_Exercise aim_
Please repeat exactly the lines below from the one containing "exists e, e" down to the one containing "intros ->%list_elem_of_singleton. by", both included, and nothing else.

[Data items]
==============================

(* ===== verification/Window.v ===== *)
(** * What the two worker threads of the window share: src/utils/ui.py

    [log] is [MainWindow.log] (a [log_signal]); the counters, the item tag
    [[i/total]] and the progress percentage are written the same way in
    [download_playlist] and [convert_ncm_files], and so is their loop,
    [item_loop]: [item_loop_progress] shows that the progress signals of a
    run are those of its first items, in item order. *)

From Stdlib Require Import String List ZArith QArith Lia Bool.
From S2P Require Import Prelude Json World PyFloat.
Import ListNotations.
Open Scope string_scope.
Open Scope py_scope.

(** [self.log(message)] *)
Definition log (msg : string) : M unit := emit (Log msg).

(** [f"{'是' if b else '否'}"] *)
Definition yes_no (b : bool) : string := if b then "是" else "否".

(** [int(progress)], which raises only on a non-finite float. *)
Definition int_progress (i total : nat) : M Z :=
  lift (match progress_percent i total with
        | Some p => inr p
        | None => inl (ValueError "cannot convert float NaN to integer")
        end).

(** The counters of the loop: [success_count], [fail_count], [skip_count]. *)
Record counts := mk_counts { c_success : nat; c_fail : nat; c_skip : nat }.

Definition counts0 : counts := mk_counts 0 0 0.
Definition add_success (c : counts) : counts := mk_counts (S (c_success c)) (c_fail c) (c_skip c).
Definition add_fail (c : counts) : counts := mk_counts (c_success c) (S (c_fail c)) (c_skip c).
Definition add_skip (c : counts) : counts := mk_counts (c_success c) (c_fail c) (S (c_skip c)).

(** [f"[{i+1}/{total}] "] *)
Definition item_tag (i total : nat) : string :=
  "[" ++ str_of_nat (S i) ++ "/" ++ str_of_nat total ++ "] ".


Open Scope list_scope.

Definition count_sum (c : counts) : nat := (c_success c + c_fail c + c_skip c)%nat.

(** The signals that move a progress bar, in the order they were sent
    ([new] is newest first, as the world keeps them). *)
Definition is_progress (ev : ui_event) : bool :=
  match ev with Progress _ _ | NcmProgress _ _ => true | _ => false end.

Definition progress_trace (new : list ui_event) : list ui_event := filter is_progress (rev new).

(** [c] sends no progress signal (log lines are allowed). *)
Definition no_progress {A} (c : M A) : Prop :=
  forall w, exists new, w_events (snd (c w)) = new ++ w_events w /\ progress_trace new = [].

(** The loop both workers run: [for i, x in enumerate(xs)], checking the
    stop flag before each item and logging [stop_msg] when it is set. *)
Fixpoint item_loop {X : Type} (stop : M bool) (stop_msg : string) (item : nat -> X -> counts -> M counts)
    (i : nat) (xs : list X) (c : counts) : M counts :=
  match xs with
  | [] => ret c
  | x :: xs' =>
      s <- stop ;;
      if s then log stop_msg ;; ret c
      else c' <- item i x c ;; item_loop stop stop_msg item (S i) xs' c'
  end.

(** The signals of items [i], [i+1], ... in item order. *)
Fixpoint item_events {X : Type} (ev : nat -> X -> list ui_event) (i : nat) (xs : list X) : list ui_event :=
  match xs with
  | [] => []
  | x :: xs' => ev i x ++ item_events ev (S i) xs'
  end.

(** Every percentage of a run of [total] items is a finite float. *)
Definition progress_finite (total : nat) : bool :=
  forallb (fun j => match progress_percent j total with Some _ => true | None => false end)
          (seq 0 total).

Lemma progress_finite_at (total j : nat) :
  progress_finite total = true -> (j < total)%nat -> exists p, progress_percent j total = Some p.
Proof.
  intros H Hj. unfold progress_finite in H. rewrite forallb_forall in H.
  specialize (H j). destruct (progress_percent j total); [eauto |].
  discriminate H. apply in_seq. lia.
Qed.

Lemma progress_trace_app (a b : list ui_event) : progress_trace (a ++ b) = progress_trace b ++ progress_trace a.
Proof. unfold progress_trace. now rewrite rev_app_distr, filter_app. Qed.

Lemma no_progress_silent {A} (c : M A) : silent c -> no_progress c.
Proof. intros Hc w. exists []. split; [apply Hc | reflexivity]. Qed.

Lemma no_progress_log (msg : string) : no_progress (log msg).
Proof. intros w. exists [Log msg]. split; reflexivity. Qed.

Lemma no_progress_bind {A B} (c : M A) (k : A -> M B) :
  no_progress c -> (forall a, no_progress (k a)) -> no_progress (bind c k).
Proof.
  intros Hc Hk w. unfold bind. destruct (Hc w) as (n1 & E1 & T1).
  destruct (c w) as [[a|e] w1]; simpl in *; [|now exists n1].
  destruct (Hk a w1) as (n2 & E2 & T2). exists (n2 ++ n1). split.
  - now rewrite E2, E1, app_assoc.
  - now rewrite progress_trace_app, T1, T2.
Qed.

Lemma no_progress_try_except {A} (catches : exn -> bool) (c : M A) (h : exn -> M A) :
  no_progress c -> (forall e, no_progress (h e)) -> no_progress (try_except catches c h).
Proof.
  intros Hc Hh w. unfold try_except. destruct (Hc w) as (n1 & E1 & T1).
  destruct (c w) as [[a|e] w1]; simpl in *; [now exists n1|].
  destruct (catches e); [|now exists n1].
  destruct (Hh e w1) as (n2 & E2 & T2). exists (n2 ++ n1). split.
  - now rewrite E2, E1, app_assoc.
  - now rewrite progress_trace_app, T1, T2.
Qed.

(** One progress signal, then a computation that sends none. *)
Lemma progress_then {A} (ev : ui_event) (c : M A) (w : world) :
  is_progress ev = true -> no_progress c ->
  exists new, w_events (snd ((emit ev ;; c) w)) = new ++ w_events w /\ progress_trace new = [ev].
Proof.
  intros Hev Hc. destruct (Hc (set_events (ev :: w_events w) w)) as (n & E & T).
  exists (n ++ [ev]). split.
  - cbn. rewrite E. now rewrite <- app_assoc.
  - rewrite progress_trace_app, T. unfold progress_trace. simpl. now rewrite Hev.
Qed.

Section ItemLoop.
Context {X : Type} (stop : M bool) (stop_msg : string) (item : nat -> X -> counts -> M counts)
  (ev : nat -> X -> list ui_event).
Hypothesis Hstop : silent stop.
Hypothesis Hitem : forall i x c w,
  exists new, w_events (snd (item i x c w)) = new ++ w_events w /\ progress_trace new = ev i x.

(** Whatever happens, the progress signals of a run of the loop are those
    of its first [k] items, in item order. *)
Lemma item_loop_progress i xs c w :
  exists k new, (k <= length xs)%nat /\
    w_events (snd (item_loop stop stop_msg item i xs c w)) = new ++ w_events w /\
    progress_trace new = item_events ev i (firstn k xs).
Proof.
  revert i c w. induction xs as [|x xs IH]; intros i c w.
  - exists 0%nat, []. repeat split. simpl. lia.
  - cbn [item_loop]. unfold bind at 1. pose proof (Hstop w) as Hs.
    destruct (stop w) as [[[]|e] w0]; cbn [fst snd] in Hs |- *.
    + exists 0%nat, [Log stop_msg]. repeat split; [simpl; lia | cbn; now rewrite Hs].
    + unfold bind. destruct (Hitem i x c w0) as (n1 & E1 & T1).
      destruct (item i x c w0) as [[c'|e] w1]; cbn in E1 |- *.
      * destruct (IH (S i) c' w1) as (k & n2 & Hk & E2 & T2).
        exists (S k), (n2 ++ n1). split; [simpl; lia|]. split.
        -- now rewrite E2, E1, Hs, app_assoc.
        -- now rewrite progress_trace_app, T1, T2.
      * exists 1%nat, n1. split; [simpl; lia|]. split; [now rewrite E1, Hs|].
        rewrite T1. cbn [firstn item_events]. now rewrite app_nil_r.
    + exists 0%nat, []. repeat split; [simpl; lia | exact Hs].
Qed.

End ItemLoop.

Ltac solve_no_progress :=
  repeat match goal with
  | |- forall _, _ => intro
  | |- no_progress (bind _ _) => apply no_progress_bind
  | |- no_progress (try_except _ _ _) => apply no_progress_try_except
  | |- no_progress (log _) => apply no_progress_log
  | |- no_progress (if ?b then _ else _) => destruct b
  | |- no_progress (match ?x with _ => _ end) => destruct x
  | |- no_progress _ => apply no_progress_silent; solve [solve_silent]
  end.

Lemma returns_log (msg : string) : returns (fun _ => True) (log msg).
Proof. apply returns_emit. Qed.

==============================

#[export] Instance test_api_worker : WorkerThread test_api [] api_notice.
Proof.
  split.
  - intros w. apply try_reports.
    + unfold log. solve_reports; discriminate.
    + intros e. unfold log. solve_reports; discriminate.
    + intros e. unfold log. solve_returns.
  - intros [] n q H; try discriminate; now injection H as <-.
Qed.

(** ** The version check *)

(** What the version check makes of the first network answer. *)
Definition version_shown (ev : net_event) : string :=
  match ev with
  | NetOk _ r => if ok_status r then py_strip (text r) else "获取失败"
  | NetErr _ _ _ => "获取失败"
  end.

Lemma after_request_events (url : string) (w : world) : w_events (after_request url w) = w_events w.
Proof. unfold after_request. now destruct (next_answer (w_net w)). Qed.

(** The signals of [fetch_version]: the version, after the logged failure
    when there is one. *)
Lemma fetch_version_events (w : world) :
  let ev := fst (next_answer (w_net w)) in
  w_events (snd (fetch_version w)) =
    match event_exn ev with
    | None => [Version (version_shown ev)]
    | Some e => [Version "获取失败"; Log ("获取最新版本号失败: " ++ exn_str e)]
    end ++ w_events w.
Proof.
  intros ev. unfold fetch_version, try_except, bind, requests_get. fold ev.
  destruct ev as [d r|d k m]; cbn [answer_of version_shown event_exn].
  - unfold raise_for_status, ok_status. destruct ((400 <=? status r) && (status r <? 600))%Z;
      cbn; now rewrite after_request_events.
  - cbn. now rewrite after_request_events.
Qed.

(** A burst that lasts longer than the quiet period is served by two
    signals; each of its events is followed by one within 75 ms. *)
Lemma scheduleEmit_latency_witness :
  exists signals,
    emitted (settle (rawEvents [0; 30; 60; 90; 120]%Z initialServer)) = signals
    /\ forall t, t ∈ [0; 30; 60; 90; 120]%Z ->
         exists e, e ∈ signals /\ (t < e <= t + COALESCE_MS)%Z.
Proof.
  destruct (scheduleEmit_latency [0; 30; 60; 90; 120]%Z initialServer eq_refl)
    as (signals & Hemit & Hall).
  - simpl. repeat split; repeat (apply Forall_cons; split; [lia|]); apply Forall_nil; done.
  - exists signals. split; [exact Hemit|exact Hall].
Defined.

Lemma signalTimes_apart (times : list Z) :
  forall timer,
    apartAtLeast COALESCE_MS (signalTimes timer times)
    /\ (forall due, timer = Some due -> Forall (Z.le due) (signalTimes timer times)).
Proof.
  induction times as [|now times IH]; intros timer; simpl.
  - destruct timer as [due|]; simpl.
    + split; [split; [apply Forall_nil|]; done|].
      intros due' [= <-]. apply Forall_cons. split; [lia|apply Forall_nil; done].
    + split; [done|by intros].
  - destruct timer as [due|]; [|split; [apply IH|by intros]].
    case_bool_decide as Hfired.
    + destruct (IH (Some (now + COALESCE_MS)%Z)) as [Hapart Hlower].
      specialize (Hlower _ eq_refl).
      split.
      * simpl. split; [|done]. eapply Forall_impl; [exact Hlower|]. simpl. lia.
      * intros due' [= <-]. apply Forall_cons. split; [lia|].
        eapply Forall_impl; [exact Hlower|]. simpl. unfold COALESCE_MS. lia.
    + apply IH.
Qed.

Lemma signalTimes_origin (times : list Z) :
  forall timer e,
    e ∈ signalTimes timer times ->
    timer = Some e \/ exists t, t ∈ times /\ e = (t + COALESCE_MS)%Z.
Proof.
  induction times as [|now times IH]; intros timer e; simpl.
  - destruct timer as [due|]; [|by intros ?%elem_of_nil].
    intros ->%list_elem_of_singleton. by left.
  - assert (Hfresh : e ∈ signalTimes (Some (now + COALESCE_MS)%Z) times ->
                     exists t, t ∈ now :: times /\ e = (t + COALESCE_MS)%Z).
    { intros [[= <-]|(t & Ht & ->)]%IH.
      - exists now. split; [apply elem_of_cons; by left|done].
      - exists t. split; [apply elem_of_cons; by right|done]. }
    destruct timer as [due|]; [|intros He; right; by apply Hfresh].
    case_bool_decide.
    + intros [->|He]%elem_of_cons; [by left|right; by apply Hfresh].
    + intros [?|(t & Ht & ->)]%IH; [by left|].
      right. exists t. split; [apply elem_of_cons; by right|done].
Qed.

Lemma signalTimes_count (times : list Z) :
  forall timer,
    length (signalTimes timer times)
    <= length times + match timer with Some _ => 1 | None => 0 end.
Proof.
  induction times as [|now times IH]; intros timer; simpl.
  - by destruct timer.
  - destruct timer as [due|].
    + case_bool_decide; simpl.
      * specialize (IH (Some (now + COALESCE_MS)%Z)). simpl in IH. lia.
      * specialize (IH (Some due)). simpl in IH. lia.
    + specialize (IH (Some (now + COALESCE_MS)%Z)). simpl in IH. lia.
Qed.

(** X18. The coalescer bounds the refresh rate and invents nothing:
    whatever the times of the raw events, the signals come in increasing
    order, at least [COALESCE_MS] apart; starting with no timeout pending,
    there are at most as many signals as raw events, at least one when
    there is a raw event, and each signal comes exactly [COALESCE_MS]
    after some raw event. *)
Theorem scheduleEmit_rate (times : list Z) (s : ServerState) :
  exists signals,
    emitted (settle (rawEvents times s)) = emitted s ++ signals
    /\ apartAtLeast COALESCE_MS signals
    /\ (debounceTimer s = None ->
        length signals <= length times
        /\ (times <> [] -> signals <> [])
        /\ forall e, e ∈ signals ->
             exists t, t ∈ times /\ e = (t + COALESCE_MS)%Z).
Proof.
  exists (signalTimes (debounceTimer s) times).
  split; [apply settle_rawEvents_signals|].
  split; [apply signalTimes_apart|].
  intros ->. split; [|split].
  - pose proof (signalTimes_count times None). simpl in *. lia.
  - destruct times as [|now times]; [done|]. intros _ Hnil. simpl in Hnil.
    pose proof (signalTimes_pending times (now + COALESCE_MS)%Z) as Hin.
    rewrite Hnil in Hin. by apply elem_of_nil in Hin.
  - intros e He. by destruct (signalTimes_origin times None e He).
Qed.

==============================

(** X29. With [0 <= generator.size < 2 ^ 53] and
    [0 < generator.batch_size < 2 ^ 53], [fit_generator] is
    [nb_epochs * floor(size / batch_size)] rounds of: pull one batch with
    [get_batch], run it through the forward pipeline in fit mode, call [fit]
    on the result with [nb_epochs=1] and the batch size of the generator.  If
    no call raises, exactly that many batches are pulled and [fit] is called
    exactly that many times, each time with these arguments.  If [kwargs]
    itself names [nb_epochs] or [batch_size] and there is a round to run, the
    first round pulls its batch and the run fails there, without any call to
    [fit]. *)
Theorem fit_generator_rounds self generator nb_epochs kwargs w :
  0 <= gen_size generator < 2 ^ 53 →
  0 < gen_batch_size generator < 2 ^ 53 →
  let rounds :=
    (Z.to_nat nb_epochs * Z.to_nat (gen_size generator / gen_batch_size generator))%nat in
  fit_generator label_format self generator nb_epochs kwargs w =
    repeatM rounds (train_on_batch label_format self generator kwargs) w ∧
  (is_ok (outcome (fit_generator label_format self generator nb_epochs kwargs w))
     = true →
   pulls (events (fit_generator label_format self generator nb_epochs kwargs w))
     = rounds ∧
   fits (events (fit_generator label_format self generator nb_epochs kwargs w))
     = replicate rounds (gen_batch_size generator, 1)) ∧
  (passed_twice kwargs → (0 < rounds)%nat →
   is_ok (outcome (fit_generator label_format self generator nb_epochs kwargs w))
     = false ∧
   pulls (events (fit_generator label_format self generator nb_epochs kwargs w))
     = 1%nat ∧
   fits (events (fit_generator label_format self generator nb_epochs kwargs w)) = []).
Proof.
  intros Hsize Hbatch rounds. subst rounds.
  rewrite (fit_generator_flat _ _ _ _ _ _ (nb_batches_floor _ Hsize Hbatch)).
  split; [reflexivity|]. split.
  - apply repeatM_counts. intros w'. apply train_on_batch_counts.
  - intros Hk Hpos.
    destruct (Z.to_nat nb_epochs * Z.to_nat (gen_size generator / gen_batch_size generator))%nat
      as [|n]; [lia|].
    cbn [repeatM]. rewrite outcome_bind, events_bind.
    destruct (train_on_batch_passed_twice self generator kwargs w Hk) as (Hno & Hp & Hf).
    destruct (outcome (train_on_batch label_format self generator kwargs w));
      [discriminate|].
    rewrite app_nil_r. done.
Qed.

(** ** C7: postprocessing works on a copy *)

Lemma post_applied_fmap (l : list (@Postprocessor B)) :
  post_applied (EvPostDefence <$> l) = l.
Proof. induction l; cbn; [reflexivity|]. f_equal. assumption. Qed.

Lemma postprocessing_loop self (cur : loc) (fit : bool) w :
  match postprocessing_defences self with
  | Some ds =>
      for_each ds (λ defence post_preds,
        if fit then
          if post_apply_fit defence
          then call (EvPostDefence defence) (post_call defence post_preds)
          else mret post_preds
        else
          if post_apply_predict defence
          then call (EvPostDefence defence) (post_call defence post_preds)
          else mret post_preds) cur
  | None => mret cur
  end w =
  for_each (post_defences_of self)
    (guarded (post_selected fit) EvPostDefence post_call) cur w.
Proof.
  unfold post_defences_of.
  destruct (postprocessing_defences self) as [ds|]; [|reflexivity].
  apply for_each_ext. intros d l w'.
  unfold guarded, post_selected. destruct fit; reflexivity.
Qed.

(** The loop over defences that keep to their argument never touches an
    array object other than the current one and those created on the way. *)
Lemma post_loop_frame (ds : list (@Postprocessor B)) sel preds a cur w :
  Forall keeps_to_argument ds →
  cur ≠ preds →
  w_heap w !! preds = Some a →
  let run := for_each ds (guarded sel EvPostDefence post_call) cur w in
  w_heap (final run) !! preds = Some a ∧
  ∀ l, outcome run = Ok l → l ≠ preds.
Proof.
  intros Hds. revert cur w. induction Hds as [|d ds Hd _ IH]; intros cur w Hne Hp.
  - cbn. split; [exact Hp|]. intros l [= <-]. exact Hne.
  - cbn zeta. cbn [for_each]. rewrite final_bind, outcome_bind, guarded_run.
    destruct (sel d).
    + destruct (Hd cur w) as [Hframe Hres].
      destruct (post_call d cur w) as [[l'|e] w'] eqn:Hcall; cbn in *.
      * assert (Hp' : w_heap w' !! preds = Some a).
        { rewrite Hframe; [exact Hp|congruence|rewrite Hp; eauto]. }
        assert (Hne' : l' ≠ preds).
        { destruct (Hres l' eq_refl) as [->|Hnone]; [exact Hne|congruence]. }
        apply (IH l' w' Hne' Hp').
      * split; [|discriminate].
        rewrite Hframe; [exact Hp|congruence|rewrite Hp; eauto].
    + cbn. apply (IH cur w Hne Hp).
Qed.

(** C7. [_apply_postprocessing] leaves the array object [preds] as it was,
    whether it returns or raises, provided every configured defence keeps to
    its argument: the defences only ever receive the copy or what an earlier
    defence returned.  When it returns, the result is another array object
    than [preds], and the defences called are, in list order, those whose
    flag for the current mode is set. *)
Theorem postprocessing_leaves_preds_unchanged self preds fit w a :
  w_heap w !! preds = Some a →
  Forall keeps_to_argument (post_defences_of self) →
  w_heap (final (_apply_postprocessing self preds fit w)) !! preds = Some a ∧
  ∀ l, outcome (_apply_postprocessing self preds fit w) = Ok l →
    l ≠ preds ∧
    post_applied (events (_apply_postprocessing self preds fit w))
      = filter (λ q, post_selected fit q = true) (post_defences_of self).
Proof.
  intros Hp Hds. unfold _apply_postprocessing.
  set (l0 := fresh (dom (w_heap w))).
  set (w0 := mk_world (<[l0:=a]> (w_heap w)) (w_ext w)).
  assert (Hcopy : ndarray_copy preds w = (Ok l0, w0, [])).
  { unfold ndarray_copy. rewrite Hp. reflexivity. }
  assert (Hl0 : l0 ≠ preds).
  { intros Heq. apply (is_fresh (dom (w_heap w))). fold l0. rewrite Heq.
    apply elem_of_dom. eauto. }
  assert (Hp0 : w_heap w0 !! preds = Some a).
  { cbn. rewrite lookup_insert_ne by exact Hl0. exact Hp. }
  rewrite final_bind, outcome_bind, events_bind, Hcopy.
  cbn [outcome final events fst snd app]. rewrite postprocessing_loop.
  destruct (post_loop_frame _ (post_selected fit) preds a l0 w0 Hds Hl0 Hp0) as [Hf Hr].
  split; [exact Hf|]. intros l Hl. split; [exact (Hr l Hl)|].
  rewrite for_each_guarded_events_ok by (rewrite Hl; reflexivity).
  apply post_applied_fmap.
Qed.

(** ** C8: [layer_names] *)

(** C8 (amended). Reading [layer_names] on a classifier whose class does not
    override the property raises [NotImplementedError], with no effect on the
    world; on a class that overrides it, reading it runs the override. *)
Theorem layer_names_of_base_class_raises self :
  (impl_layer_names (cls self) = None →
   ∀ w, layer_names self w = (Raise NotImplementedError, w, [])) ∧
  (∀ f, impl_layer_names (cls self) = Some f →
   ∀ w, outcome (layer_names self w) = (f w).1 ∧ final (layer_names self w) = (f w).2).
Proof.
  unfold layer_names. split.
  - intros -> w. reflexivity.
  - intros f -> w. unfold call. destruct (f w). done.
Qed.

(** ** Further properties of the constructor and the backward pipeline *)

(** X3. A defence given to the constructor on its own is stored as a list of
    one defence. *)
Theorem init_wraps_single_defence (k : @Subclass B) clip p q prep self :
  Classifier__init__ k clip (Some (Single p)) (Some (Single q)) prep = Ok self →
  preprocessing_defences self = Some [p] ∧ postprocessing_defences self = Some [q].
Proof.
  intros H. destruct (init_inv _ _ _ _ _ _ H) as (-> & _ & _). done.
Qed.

==============================

_Output for this exercise_
         exists e, e ∈ signals /\ (t < e <= t + COALESCE_MS)%Z.
Proof.
  destruct (scheduleEmit_latency [0; 30; 60; 90; 120]%Z initialServer eq_refl)
    as (signals & Hemit & Hall).
  - simpl. repeat split; repeat (apply Forall_cons; split; [lia|]); apply Forall_nil; done.
  - exists signals. split; [exact Hemit|exact Hall].
Defined.

Lemma signalTimes_apart (times : list Z) :
  forall timer,
    apartAtLeast COALESCE_MS (signalTimes timer times)
    /\ (forall due, timer = Some due -> Forall (Z.le due) (signalTimes timer times)).
Proof.
  induction times as [|now times IH]; intros timer; simpl.
  - destruct timer as [due|]; simpl.
    + split; [split; [apply Forall_nil|]; done|].
      intros due' [= <-]. apply Forall_cons. split; [lia|apply Forall_nil; done].
    + split; [done|by intros].
  - destruct timer as [due|]; [|split; [apply IH|by intros]].
    case_bool_decide as Hfired.
    + destruct (IH (Some (now + COALESCE_MS)%Z)) as [Hapart Hlower].
      specialize (Hlower _ eq_refl).
      split.
      * simpl. split; [|done]. eapply Forall_impl; [exact Hlower|]. simpl. lia.
      * intros due' [= <-]. apply Forall_cons. split; [lia|].
        eapply Forall_impl; [exact Hlower|]. simpl. unfold COALESCE_MS. lia.
    + apply IH.
Qed.

Lemma signalTimes_origin (times : list Z) :
  forall timer e,
    e ∈ signalTimes timer times ->
    timer = Some e \/ exists t, t ∈ times /\ e = (t + COALESCE_MS)%Z.
Proof.
  induction times as [|now times IH]; intros timer e; simpl.
  - destruct timer as [due|]; [|by intros ?%elem_of_nil].
    intros ->%list_elem_of_singleton. by left.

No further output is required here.